那么这里其实是使用了标准化之后的表达矩阵，因此直接使用了wilcox检验。

 #if test.use is "negbinom", "poisson", or "DESeq2", slot will be set to "counts
  diff.wilcox = FindAllMarkers(scRNA)##默认使用wilcox方法挑选差异基因，大概4-5min
  # 这里有准备好的文件，根据位置可以修改
  # load("../../tmp/diff.wilcox.Rdata")
  head(diff.wilcox)
  dim(diff.wilcox)

得到的这里获得的data.frame就是diff.wilcox应该是每个基因在不同簇之间的差异p值。

基于wilcox进行差异检验获取基因。这里的%>%是管道函数，将前者直接作为后者的第一个元素进行计算。

在all.markers函数中就已经根据筛选要求将这些表达量中的基因筛选了出来。

  library(tidyverse)
  all.markers = diff.wilcox %>% select(gene, everything()) %>%
    subset(p_val<0.05 & abs(diff.wilcox$avg_log2FC) > 0.5)
  #An adjusted P value < 0.05and | log 2 [fold change (FC)] | > 0.5 
  #were considered the 2 cutoff criteria for identifying marker genes.
  dim(all.markers)
  summary(all.markers)

Tip：管道函数

就是把左件的值发送给右件的表达式，并作为右件表达式函数的第一个参数，就是管道函数。

例如：

anscombe_tidy <- anscombe %>%mutate(observation = seq_len(n()))

以上代码等价于：

anscombe_tidy=mutate(anscombe,observation = seq_len(n()))

扩展资料：

1、管道函数的作用

％>％来自dplyr包的管道函数，其作用是将前一步的结果直接传参给下一步的函数，从而省略了中间的赋值步骤，可以大量减少内存中的对象，节省内存。

符号%>%，这是管道操作，其意思是将%>%左边的对象传递给右边的函数，作为第一个选项的设置（或剩下唯一一个选项的设置）

  top10 = all.markers %>% group_by(cluster) %>% top_n(n = 10, wt = avg_log2FC)
  # 所有基因先分组，再根据avg_log2FC进行排序。
  top10
  top10 = CaseMatch(search = as.vector(top10$gene), match = rownames(scRNA)) 
  top10
  length(top10)
  # 检查是否在多个cluster中都是差异基因。
  length(unique(sort(top10))) 
  
  p3_2 <- DoHeatmap(scRNA, features = top10, group.by = "seurat_clusters")
  # 将marker基因差异做个热图看一下每组的分布。
  p3_2
  p3_1 | p3_2 #下图

top_n()是取前多少以及后多少的一个函数，可根据tw进行选择所参考的参数。

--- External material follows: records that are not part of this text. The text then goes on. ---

Lemma branch_code_targets_edges_witness :
  ∃ asm',
    JumpInstr_genCode (noPolicyType KJump) [] (branchInstr KJump 1 1 [] [3] None)
      [] None []
      (irGenInfo diamondBlocks false [0; 1; 2; 3] diamondAlloc diamondBackend
                 diamondParams) = Ok asm' ∧
    ∃ l, asm' = [{| method := "jmp"; args := [ALabel l] |}].
Proof.
  eexists. split; [vm_compute; reflexivity|].
  destruct (branch_code_targets_edges diamondBlocks false [0; 1; 2; 3]
              diamondAlloc diamondBackend diamondParams KJump JumpInstr_genCode
              (noPolicyType KJump) [] (branchInstr KJump 1 1 [] [3] None)
              [] None [] _ (or_introl eq_refl) eq_refl
              ltac:(vm_compute; reflexivity))
    as (out & Heq & Hjmp & _).
  simpl in Heq. rewrite Heq. by apply Hjmp.
Defined.

Lemma irToASM_unsupported_witness :
  isOk (irToASM setCtxBlocks noPolicyType false [0] diamondAlloc diamondBackend
                diamondParams) = false.
Proof.
  apply (irToASM_unsupported setCtxBlocks noPolicyType false [0] diamondAlloc
           diamondBackend diamondParams 0
           (branchInstr KSetCtx 0 0 [valueOfType IRType.rptr] [] None)).
  - by left.
  - by left.
  - reflexivity.
Defined.

Lemma irToASM_no_mem_to_mem_witness :
  ∃ out,
    irToASM diamondBlocks noPolicyType false [0; 1; 2; 3] diamondAlloc
            savingBackend savingParams = Ok out ∧
    Forall (λ c, memToMemMov c = false) out.
Proof.
  eexists. split; [vm_compute; reflexivity|].
  apply (irToASM_no_mem_to_mem diamondBlocks noPolicyType false [0; 1; 2; 3]
           diamondAlloc savingBackend savingParams).
  - by repeat constructor.
  - vm_compute. reflexivity.
Defined.

End emission_examples.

这里要注意dplyr包对该函数有个更新，可能后续会用新的语法。具体用法可以参见?top_n()

casematch()是将case中作为要给vector再在所有的scRNA中进行match，返回的就是match到的值，本例中就是基因名。

相当于再确认一次，在删除RNA中，并筛选相应的基因名，作为vector进入后续的分析和研究中。

而在length(unique(sort()))中就是将之排序后，再将重复的基因去掉，这样就能看有多少个独特的基因被筛选出来。

因为取了10个top基因，因此应该是获得cluster数*top基因数（10）的总的基因数目，进而再去看，去重的话剩多少个基因数目。

最后将marker基因作为差异进行作图，将结果拼图。

P 2.6 拼图，|为并列，/为换行。其余无殊。